**TASK STATEMENT:** Each line below that includes "outside" counts once; report the total and nothing more.

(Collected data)
┌──
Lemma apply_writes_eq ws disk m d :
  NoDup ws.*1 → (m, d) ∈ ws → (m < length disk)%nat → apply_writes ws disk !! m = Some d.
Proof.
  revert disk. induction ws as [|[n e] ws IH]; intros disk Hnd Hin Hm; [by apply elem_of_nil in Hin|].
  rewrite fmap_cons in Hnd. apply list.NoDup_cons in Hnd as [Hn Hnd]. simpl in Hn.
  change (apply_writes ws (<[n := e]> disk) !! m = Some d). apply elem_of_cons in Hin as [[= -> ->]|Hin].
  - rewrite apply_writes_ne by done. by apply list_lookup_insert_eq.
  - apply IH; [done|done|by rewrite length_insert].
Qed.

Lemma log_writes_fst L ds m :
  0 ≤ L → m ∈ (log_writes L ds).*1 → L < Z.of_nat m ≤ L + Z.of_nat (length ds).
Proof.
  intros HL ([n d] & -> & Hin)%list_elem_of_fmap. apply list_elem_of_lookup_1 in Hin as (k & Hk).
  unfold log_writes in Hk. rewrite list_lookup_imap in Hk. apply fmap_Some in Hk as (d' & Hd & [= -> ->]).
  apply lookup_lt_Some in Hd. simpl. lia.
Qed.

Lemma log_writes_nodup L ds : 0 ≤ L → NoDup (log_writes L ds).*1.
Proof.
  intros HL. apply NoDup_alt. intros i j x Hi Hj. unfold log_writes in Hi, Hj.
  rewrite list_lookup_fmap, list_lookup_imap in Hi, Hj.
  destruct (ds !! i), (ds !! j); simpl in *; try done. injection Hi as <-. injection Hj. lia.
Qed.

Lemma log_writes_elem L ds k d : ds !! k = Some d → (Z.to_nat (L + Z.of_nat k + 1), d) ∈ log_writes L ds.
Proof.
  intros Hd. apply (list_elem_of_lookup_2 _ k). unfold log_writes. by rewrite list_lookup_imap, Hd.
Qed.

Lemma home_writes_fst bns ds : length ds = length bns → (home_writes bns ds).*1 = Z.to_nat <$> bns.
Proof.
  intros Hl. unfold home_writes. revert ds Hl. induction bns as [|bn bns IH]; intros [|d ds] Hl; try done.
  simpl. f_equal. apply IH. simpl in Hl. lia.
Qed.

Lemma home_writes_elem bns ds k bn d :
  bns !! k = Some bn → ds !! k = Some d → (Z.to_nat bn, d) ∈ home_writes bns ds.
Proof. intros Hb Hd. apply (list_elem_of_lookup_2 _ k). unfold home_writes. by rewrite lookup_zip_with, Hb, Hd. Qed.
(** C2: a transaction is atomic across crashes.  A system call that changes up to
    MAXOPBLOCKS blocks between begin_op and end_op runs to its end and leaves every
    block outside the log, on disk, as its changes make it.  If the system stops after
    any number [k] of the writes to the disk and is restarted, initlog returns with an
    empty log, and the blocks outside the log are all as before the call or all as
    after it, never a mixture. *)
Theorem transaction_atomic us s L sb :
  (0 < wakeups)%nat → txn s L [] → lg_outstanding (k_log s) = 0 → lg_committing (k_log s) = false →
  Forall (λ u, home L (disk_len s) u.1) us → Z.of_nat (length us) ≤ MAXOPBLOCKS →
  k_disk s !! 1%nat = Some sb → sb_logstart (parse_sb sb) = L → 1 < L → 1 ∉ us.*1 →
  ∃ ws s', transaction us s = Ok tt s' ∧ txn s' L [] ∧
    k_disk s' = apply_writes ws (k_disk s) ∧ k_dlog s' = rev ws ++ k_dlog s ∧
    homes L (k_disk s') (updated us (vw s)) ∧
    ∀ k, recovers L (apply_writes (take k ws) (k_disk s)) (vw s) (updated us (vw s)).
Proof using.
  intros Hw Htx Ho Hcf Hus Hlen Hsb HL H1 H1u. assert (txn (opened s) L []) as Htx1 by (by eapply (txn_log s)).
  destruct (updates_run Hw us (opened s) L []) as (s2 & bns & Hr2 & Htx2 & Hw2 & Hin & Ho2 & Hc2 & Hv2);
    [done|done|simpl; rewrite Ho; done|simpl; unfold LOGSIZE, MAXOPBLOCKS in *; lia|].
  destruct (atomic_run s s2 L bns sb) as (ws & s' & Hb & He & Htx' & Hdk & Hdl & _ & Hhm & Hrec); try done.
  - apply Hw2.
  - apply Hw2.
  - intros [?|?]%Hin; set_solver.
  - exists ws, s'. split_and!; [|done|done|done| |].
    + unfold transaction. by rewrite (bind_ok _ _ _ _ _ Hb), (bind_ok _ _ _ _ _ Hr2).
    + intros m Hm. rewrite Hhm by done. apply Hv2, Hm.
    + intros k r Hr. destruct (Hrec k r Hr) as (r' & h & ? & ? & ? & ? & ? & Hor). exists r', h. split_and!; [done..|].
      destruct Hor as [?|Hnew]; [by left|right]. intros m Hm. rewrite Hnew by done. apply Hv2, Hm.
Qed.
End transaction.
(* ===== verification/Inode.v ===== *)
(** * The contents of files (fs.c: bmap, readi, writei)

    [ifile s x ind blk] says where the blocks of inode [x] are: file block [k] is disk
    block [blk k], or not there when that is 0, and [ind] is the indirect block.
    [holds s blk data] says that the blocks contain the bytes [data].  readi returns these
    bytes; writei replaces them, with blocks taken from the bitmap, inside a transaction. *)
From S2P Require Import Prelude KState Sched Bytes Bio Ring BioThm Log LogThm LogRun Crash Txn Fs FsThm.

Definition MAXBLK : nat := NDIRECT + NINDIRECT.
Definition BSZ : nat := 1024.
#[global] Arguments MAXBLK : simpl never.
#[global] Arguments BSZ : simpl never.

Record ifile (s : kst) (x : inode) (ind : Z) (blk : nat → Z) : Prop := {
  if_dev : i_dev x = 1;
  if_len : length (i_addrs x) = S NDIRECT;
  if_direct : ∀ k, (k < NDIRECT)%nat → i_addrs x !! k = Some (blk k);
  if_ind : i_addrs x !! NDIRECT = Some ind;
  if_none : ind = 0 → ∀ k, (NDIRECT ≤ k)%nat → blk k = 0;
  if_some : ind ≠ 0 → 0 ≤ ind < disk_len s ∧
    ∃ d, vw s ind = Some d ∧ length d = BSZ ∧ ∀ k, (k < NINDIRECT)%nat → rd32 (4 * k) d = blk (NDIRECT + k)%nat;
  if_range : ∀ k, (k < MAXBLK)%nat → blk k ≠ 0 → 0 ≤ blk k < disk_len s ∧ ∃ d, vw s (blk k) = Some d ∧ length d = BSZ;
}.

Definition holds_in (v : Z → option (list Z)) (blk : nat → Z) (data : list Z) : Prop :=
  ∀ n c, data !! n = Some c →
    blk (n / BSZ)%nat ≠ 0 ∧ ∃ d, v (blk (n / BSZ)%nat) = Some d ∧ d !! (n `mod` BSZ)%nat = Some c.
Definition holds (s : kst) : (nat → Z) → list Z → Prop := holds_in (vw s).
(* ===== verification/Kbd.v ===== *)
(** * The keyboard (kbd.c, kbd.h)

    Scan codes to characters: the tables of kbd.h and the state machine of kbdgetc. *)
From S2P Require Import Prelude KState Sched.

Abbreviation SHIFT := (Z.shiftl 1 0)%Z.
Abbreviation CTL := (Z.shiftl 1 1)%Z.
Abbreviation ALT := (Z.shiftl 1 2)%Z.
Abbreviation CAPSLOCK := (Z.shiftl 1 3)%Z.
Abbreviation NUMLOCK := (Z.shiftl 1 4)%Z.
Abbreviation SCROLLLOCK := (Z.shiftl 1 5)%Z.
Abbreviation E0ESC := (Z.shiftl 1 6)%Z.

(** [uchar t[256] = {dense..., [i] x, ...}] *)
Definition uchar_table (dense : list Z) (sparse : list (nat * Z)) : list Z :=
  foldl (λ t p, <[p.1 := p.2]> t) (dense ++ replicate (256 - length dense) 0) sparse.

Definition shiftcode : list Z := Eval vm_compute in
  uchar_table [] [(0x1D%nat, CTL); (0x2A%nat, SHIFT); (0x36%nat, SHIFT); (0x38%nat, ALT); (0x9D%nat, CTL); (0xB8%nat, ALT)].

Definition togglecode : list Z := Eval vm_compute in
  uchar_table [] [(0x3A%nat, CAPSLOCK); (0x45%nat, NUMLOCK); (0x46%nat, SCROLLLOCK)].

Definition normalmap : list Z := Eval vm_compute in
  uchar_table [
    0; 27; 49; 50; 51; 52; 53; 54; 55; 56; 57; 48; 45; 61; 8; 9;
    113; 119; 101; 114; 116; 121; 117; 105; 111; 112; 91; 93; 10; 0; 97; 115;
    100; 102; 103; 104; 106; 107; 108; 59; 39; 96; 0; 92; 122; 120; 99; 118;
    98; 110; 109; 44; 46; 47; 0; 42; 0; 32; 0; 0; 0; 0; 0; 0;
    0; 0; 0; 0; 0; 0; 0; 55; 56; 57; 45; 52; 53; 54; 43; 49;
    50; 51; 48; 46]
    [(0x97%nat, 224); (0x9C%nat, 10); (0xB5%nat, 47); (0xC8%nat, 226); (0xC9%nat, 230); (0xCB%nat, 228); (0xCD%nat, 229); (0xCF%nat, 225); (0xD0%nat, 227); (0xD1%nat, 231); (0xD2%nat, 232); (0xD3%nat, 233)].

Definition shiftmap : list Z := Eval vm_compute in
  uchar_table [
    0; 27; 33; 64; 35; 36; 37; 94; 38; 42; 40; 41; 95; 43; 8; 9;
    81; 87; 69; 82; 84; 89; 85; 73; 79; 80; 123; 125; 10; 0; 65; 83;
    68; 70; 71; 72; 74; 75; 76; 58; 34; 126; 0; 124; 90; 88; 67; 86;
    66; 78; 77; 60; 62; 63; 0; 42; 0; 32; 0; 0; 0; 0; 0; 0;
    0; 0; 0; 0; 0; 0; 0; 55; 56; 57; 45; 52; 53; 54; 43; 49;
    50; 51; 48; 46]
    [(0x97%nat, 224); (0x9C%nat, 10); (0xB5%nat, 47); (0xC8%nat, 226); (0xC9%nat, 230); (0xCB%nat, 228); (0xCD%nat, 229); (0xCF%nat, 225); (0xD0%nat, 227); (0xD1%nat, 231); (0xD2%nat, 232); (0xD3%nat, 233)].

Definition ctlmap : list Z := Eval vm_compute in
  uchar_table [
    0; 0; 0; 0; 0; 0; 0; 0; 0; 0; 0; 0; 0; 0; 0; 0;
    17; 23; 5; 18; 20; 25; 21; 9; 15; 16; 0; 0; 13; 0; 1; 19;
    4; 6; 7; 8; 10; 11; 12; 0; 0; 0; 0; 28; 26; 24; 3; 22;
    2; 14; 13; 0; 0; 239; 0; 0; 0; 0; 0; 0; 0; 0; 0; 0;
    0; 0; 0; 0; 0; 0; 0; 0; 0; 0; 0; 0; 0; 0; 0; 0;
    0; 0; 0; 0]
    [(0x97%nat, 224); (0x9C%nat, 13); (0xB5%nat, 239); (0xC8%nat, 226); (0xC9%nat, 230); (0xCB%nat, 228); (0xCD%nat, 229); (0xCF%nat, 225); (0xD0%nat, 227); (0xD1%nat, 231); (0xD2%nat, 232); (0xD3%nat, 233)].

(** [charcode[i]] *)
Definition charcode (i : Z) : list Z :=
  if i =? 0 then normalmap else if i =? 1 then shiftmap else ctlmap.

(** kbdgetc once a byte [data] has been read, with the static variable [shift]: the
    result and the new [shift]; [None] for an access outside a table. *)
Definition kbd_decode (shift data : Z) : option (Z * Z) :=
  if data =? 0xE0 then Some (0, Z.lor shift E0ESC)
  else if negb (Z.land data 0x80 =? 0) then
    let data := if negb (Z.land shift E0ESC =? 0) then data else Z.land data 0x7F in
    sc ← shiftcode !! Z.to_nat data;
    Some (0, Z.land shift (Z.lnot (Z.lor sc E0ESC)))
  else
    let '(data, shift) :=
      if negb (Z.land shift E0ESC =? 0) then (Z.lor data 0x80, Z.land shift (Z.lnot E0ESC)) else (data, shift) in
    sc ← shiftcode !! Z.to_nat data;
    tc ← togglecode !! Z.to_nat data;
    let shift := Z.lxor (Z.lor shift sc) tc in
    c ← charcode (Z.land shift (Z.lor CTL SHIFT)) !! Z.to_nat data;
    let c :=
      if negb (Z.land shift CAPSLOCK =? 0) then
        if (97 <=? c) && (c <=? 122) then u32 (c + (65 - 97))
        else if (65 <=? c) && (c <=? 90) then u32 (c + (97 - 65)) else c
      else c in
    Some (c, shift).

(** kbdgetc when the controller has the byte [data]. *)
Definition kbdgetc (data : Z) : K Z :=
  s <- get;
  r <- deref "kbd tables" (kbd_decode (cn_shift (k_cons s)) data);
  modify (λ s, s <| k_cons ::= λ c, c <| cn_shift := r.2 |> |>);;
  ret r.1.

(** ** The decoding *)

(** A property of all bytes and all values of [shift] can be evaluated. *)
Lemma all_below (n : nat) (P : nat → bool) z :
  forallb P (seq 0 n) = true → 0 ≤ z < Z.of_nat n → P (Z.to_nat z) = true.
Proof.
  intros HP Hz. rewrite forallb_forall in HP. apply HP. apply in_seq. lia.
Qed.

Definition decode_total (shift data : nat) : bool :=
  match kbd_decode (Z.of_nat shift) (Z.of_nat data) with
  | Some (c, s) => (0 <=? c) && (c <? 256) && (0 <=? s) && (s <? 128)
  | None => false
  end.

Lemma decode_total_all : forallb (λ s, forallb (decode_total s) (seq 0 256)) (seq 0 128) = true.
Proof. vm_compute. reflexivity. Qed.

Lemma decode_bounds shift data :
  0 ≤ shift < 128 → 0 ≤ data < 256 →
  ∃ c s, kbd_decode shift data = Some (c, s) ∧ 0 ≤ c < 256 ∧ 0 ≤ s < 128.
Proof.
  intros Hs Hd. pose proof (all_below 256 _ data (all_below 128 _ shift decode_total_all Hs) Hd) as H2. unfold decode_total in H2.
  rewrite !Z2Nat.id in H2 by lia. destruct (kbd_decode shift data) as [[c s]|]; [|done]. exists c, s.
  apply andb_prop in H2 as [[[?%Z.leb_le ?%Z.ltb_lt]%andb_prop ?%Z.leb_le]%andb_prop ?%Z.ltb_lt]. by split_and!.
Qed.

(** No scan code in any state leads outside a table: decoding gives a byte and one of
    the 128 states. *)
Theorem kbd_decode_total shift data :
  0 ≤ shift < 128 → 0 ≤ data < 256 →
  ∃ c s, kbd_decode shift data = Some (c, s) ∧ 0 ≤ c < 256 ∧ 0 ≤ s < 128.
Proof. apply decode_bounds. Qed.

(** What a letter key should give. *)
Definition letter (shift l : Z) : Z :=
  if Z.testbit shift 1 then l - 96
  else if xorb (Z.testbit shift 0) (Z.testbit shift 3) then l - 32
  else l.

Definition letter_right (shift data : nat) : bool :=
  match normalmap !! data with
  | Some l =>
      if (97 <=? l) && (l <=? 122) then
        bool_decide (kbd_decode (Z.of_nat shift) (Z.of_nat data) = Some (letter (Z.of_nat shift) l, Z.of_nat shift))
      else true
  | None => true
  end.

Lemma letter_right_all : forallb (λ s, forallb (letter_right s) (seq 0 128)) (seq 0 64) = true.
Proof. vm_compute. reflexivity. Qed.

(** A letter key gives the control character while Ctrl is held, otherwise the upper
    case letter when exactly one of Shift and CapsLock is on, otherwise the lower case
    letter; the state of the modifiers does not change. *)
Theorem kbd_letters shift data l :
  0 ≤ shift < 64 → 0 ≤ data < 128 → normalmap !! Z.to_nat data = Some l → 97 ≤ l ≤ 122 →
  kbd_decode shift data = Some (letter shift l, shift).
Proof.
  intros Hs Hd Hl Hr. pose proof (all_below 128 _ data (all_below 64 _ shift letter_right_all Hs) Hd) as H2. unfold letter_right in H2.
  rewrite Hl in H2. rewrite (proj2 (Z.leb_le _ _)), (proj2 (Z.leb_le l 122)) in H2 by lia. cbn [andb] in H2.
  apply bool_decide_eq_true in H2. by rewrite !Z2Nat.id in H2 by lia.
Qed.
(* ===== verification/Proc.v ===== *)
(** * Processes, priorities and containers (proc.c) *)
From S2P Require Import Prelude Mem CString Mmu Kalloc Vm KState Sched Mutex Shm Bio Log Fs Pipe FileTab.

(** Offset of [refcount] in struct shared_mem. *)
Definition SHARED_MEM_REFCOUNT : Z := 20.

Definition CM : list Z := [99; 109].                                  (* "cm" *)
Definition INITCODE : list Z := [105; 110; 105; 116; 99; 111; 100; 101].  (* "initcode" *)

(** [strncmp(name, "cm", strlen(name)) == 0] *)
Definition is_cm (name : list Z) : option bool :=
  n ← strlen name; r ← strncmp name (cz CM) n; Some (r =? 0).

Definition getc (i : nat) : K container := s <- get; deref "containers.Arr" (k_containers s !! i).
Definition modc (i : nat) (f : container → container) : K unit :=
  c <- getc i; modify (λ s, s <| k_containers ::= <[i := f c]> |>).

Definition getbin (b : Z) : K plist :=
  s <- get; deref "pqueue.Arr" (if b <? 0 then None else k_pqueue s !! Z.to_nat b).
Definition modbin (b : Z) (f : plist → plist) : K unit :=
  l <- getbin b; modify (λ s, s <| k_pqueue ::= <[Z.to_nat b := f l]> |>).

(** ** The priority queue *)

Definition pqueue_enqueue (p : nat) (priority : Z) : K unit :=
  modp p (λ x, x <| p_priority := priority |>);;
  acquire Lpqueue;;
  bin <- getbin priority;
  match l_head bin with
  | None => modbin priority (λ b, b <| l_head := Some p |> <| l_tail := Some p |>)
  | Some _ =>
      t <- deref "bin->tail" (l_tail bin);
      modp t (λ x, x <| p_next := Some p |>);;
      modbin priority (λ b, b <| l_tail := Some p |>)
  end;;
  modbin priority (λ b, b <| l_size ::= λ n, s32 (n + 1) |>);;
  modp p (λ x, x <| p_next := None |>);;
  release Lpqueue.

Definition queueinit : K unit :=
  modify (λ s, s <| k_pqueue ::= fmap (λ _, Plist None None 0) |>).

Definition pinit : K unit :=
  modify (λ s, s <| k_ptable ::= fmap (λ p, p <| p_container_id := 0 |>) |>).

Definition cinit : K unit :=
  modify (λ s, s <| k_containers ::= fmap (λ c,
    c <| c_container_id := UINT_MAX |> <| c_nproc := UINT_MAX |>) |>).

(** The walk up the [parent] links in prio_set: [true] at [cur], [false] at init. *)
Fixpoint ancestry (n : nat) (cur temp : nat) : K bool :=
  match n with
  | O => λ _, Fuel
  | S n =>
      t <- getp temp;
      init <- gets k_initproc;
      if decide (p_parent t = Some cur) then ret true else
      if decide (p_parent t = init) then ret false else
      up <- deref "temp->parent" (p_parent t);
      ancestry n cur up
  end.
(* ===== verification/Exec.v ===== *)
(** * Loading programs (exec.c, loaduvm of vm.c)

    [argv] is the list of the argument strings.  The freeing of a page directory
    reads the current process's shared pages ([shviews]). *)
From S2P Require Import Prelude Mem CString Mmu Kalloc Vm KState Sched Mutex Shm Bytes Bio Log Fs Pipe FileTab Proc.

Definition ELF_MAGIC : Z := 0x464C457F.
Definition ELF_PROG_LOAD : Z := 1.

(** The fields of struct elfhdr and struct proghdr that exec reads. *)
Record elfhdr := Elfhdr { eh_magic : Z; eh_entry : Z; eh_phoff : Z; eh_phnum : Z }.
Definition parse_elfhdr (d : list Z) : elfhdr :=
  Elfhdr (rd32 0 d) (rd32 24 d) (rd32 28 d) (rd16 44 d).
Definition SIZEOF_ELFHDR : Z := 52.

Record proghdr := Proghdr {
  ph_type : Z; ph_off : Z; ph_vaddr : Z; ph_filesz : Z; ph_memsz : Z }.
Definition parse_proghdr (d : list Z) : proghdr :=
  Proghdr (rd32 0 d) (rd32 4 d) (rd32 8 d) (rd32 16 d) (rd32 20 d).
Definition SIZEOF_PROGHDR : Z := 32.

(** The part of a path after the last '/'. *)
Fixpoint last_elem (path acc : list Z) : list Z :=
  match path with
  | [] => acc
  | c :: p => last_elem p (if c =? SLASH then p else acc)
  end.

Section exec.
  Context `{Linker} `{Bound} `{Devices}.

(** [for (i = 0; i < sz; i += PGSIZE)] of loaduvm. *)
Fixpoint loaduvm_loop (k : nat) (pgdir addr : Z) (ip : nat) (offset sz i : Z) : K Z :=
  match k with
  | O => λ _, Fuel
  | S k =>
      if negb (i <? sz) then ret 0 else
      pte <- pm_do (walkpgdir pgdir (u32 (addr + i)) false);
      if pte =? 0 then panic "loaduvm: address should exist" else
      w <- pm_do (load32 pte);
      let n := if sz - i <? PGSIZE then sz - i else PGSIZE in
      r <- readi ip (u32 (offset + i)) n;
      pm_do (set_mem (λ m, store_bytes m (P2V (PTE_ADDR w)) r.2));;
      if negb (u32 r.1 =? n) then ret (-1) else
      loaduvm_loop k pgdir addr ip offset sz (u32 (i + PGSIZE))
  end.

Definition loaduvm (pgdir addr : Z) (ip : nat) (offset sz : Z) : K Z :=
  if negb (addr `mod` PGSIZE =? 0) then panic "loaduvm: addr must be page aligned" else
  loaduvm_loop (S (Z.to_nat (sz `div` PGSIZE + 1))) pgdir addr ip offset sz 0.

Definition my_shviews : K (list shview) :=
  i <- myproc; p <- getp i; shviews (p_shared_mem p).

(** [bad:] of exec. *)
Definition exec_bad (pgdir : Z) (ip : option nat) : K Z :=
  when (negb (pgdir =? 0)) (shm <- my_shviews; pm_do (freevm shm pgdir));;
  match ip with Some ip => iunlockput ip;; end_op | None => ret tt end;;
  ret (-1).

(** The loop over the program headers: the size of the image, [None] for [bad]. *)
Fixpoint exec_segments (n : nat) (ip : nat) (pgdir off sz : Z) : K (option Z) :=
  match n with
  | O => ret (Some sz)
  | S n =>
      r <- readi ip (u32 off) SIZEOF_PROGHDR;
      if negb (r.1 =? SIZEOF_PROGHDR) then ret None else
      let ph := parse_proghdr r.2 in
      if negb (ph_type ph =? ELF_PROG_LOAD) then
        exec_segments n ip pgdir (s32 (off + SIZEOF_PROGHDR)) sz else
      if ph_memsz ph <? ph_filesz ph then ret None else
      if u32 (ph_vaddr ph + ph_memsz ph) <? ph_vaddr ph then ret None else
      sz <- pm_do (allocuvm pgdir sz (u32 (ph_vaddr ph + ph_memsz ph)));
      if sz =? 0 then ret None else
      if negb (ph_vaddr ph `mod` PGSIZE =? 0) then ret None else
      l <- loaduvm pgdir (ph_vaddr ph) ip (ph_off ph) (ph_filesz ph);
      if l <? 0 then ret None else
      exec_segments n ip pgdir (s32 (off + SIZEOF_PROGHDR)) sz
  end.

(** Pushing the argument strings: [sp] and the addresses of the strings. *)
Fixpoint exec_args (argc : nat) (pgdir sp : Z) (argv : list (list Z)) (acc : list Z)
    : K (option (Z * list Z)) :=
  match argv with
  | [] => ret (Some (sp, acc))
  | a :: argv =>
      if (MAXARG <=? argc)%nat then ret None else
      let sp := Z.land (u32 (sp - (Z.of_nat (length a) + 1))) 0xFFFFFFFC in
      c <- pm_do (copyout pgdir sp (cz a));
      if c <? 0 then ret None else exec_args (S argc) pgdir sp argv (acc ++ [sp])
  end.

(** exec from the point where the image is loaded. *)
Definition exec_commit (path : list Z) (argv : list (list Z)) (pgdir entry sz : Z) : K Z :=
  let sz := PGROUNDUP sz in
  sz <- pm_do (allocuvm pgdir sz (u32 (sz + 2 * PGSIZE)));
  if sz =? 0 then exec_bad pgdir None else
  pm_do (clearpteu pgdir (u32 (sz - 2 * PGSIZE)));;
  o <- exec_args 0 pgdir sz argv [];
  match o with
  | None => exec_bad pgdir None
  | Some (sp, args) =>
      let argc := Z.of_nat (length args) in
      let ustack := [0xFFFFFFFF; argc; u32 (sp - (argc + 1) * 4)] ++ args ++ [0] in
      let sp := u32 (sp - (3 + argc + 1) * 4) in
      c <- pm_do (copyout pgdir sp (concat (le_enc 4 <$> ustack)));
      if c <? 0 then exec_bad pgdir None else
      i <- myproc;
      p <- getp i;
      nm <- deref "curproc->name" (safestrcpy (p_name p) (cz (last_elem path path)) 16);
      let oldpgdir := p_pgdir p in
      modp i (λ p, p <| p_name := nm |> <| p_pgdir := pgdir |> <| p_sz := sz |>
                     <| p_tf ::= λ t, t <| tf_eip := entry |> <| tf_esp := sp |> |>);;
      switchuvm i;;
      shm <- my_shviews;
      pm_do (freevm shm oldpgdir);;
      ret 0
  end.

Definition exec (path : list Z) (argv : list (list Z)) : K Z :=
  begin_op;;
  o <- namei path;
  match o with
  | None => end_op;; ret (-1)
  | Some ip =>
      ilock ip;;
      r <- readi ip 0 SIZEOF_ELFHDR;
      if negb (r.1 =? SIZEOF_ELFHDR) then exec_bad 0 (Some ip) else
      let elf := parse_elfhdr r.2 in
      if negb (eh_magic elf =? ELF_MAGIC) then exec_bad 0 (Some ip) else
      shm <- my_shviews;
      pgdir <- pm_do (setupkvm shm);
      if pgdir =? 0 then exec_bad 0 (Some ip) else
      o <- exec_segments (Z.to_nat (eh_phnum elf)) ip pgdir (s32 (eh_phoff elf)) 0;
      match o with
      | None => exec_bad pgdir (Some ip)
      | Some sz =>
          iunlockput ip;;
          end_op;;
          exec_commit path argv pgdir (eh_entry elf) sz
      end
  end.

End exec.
└──
**SOLUTION FOR THIS EXERCISE:** 4